When a line below contains the string "Hsalvage", show that line.

[Items listed in a dataset]
--------------------------------------------------
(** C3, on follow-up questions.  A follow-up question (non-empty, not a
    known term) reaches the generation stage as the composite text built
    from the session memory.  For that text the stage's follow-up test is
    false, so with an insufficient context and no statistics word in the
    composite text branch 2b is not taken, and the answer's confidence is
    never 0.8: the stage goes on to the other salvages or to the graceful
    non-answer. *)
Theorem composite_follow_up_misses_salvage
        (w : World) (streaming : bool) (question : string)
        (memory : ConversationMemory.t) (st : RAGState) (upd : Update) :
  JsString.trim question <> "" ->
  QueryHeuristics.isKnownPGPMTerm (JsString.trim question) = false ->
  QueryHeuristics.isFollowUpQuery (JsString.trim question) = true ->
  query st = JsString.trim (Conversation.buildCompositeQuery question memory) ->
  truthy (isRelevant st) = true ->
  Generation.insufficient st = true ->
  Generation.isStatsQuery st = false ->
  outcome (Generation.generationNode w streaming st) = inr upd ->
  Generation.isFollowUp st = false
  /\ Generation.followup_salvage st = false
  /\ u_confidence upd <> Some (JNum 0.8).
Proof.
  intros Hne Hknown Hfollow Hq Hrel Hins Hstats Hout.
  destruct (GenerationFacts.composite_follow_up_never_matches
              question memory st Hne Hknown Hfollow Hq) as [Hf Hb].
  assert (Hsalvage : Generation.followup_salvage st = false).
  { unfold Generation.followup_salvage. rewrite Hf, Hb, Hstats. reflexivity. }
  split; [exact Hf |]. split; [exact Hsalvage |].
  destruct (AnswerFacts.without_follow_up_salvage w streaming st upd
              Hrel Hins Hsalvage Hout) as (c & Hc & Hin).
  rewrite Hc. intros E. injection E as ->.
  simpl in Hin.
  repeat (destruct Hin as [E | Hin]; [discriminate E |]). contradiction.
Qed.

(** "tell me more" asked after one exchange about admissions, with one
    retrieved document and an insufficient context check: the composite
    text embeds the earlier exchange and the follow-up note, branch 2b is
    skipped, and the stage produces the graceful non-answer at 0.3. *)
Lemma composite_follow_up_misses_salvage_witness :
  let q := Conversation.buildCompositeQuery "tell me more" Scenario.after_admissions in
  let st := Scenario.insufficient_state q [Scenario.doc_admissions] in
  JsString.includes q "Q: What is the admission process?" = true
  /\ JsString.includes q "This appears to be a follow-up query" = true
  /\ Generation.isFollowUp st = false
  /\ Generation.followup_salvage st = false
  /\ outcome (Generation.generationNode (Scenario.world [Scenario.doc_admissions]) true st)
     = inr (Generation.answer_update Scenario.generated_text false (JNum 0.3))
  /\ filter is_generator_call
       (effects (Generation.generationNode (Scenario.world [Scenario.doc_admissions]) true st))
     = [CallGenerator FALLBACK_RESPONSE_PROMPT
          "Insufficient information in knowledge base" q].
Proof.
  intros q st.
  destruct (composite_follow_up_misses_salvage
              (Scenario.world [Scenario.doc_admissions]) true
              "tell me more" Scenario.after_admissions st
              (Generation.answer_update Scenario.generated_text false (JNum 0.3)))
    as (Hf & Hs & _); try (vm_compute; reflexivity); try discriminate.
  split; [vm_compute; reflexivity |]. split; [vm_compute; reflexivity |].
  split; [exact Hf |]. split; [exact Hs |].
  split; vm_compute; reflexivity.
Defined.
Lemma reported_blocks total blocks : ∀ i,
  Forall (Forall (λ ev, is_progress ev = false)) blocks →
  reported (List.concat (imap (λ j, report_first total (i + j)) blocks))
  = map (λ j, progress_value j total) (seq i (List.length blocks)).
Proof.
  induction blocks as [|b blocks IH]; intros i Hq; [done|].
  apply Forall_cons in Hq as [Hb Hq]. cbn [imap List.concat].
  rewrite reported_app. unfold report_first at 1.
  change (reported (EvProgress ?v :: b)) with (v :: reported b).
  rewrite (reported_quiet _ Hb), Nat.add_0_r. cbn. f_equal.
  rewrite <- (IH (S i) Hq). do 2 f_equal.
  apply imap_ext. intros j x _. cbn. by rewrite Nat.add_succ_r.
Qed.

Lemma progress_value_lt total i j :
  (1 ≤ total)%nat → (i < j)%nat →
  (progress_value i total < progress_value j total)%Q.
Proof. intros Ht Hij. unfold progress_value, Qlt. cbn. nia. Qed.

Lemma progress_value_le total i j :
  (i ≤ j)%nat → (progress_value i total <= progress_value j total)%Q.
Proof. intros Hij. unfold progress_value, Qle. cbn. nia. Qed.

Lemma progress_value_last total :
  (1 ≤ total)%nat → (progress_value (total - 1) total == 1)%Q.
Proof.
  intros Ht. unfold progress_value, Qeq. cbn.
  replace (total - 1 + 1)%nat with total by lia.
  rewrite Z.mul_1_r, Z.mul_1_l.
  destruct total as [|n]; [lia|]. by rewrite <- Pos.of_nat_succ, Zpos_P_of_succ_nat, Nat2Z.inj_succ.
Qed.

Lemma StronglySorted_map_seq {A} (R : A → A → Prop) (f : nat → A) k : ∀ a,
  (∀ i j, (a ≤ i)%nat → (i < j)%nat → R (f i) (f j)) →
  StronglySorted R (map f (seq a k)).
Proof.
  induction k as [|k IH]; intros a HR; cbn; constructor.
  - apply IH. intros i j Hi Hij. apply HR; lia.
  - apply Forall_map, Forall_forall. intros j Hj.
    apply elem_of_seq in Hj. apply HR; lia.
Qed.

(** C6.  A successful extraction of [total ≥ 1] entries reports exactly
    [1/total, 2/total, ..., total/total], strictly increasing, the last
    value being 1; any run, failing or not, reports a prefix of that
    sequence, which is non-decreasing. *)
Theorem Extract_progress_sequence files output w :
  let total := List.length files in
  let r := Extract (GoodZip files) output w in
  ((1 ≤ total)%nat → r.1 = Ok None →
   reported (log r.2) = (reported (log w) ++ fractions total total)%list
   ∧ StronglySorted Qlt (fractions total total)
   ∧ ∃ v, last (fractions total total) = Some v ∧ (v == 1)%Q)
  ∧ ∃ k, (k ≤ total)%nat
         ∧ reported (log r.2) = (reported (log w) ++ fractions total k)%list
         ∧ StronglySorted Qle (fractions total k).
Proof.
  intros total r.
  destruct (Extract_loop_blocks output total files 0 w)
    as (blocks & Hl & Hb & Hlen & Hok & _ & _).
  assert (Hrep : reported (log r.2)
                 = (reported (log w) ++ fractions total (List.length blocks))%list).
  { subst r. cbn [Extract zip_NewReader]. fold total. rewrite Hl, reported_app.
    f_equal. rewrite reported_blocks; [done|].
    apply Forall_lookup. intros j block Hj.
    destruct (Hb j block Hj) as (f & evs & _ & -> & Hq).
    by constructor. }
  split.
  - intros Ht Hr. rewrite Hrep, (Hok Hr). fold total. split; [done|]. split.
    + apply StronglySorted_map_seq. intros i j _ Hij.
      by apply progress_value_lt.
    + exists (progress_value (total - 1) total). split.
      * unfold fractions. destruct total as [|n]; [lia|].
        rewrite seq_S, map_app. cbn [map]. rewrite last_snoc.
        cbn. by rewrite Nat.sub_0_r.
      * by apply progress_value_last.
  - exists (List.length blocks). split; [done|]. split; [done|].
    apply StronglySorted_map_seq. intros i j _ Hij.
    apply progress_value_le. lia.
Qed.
--------------------------------------------------
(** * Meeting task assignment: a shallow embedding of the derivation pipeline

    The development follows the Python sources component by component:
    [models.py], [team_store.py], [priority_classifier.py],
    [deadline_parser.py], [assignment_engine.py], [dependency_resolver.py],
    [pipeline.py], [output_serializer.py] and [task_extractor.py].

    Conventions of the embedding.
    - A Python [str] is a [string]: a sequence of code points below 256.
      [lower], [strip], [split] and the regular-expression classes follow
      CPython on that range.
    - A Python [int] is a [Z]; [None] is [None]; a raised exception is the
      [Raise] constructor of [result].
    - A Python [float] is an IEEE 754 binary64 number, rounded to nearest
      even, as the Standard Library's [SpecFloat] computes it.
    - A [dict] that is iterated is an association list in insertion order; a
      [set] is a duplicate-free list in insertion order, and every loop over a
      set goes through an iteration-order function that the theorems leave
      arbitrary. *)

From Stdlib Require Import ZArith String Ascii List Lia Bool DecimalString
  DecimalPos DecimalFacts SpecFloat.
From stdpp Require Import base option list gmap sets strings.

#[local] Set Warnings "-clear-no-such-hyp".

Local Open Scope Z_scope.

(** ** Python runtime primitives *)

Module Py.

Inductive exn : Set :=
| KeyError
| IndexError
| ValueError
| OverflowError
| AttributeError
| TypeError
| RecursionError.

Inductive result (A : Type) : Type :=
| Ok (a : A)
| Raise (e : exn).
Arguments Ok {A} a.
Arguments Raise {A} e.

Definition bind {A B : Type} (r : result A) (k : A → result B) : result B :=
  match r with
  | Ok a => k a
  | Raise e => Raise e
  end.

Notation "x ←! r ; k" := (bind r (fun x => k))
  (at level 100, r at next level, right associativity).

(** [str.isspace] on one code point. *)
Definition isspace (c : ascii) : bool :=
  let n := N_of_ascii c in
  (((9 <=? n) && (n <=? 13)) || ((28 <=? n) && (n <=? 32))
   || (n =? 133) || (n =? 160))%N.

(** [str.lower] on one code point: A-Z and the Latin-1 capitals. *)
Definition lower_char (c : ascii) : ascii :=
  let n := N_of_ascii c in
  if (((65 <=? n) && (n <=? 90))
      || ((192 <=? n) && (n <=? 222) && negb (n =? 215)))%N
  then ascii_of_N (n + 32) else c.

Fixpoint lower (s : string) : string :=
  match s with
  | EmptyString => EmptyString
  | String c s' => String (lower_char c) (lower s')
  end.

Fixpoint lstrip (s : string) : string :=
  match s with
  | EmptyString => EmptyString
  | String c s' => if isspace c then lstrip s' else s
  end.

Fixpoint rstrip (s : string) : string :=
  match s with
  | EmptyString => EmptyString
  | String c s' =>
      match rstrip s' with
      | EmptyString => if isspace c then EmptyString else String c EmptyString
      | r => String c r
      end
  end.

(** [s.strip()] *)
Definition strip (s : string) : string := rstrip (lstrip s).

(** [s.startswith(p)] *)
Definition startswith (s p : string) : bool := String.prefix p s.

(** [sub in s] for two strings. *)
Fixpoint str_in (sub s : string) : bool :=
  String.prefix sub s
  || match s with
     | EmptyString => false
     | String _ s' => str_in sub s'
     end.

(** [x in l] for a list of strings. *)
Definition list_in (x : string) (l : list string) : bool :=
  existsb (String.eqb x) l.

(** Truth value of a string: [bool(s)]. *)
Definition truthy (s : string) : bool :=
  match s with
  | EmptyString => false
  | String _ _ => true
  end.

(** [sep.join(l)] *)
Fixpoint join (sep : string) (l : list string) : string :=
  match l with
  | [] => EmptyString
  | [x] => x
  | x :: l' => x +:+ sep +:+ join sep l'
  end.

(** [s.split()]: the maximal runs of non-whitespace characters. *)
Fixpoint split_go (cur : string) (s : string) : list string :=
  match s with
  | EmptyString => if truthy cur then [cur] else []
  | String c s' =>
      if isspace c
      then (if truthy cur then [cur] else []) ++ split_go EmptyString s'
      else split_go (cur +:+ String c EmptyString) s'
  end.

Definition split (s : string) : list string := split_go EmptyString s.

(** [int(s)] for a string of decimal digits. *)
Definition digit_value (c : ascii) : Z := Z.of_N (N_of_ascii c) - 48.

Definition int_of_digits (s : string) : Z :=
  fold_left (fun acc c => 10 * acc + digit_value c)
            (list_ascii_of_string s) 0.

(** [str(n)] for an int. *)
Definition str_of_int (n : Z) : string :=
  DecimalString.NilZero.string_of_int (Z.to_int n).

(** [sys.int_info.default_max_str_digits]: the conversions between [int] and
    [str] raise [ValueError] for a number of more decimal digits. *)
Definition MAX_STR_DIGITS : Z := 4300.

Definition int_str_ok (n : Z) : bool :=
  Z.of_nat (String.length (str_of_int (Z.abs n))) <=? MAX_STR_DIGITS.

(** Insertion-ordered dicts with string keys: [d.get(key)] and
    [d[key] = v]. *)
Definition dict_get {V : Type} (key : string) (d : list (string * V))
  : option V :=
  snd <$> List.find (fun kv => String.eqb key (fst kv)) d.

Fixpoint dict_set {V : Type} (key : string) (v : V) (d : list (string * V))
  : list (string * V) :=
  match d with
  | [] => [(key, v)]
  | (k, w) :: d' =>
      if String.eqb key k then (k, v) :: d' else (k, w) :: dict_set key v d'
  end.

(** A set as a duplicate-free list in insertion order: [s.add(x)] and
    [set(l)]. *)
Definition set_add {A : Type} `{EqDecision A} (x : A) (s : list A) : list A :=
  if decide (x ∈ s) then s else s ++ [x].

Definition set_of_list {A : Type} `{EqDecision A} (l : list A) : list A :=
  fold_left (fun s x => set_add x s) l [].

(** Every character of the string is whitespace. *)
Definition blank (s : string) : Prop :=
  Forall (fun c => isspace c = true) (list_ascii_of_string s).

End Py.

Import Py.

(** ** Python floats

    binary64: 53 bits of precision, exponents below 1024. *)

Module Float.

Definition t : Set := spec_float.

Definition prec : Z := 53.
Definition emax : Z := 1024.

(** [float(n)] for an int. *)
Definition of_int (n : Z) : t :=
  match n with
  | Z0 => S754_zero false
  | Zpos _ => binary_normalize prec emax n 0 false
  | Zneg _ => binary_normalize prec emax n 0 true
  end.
--------------------------------------------------
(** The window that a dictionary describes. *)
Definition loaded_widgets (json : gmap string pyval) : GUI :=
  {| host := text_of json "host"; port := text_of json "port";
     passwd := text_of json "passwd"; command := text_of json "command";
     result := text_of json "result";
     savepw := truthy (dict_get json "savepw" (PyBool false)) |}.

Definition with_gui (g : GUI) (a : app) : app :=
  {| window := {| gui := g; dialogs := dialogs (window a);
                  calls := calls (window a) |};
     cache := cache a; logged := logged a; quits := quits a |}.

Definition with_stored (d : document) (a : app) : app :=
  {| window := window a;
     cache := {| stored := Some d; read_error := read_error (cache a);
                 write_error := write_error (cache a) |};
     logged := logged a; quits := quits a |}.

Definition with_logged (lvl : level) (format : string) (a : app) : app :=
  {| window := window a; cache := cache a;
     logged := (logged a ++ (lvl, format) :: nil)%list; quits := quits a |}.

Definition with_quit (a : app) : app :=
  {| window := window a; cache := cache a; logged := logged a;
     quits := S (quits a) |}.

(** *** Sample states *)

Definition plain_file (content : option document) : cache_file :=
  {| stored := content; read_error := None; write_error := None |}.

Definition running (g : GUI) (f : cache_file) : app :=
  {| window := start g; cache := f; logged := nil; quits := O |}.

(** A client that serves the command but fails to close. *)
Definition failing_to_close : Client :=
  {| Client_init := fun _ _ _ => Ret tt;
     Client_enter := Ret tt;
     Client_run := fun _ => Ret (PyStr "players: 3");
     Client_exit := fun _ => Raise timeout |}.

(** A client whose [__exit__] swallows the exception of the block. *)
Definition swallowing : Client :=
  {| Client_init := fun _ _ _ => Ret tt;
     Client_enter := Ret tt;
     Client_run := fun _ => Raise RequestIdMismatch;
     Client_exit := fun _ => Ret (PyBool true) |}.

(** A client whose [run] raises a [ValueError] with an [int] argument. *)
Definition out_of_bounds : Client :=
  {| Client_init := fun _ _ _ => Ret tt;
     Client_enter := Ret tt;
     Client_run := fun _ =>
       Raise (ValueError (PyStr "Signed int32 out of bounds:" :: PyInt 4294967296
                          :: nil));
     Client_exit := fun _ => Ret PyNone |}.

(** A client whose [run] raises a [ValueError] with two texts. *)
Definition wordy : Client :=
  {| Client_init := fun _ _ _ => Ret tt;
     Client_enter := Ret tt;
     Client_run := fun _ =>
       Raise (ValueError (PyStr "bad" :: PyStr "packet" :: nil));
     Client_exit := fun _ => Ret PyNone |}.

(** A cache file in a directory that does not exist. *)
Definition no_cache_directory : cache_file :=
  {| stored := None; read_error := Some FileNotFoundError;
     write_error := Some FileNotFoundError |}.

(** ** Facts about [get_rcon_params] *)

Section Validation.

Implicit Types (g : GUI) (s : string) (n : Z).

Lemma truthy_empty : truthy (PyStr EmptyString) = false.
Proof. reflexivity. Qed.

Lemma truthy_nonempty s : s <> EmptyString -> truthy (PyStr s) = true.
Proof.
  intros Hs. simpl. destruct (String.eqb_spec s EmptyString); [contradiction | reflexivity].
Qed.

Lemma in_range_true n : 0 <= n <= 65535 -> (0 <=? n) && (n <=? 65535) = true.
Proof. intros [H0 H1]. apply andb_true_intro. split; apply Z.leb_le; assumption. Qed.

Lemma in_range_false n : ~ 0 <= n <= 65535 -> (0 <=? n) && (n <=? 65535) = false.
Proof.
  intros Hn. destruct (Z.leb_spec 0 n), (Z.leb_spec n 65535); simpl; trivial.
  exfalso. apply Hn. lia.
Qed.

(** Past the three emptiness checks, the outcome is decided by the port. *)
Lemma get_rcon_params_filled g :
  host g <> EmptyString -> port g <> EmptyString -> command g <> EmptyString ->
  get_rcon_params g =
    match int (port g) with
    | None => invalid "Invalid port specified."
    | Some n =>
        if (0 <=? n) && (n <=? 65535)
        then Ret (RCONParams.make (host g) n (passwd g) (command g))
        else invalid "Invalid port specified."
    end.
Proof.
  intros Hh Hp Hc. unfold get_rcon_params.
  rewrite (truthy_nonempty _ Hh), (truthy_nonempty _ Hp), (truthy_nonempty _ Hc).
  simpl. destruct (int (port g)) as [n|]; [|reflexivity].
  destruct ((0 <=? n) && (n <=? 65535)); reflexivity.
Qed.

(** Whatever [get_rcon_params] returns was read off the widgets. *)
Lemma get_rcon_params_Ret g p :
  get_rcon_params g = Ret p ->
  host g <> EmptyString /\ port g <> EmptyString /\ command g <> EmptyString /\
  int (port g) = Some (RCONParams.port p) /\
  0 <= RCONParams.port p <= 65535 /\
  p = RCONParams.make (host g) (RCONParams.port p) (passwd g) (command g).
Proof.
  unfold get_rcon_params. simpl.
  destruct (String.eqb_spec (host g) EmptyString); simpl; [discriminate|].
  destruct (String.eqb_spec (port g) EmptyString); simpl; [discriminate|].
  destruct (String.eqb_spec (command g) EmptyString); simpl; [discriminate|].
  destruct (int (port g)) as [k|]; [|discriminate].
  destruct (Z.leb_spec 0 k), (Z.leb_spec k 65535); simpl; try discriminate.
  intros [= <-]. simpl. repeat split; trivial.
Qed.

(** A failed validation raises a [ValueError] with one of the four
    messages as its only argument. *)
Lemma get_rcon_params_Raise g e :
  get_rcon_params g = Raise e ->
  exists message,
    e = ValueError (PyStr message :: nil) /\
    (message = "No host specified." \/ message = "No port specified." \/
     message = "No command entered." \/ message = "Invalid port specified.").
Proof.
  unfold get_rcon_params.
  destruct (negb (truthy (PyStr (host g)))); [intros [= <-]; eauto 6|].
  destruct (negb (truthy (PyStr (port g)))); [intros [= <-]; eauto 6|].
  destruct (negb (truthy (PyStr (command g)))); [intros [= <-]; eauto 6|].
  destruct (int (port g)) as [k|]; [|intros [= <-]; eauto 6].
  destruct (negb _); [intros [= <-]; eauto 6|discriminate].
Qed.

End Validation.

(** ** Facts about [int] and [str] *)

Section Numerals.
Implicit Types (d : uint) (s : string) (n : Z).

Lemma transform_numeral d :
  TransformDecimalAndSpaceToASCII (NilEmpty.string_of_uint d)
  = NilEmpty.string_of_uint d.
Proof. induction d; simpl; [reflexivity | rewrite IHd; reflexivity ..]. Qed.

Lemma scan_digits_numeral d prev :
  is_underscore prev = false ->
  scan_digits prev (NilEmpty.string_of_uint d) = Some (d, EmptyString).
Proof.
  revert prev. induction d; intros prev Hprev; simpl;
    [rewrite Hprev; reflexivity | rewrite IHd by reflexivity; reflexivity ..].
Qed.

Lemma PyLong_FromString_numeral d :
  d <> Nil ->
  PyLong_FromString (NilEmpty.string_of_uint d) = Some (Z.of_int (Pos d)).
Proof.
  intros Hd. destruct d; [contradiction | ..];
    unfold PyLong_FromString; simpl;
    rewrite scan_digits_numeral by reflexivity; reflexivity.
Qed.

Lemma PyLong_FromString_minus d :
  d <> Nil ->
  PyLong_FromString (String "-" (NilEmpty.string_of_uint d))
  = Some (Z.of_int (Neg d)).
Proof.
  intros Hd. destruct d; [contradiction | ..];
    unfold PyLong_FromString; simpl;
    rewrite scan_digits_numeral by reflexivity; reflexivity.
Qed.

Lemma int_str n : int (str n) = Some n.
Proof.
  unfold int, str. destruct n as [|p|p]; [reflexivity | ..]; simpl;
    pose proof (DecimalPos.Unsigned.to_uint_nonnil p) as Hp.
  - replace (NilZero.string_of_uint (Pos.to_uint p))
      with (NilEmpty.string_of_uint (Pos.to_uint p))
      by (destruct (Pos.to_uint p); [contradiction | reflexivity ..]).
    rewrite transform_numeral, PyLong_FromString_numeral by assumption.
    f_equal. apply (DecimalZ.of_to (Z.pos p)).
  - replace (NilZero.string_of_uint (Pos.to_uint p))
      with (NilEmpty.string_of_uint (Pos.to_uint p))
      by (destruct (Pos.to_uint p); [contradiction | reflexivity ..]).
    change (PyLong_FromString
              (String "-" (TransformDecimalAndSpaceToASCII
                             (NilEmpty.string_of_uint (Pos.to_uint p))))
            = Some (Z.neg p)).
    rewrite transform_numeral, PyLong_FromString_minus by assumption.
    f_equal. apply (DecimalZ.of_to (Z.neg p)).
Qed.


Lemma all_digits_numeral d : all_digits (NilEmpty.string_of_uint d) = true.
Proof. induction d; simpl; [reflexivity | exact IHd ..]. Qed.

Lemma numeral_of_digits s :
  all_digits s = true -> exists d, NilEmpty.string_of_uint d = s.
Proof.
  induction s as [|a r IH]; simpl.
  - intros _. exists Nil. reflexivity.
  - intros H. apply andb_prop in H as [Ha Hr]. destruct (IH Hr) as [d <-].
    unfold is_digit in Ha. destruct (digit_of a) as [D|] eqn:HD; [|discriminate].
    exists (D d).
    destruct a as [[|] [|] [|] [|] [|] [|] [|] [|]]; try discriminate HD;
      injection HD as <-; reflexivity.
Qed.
--------------------------------------------------
§ **SOLUTION TO THIS EXERCISE**:
  assert (Hsalvage : Generation.followup_salvage st = false).
  split; [exact Hf |]. split; [exact Hsalvage |].
              Hrel Hins Hsalvage Hout) as (c & Hc & Hin).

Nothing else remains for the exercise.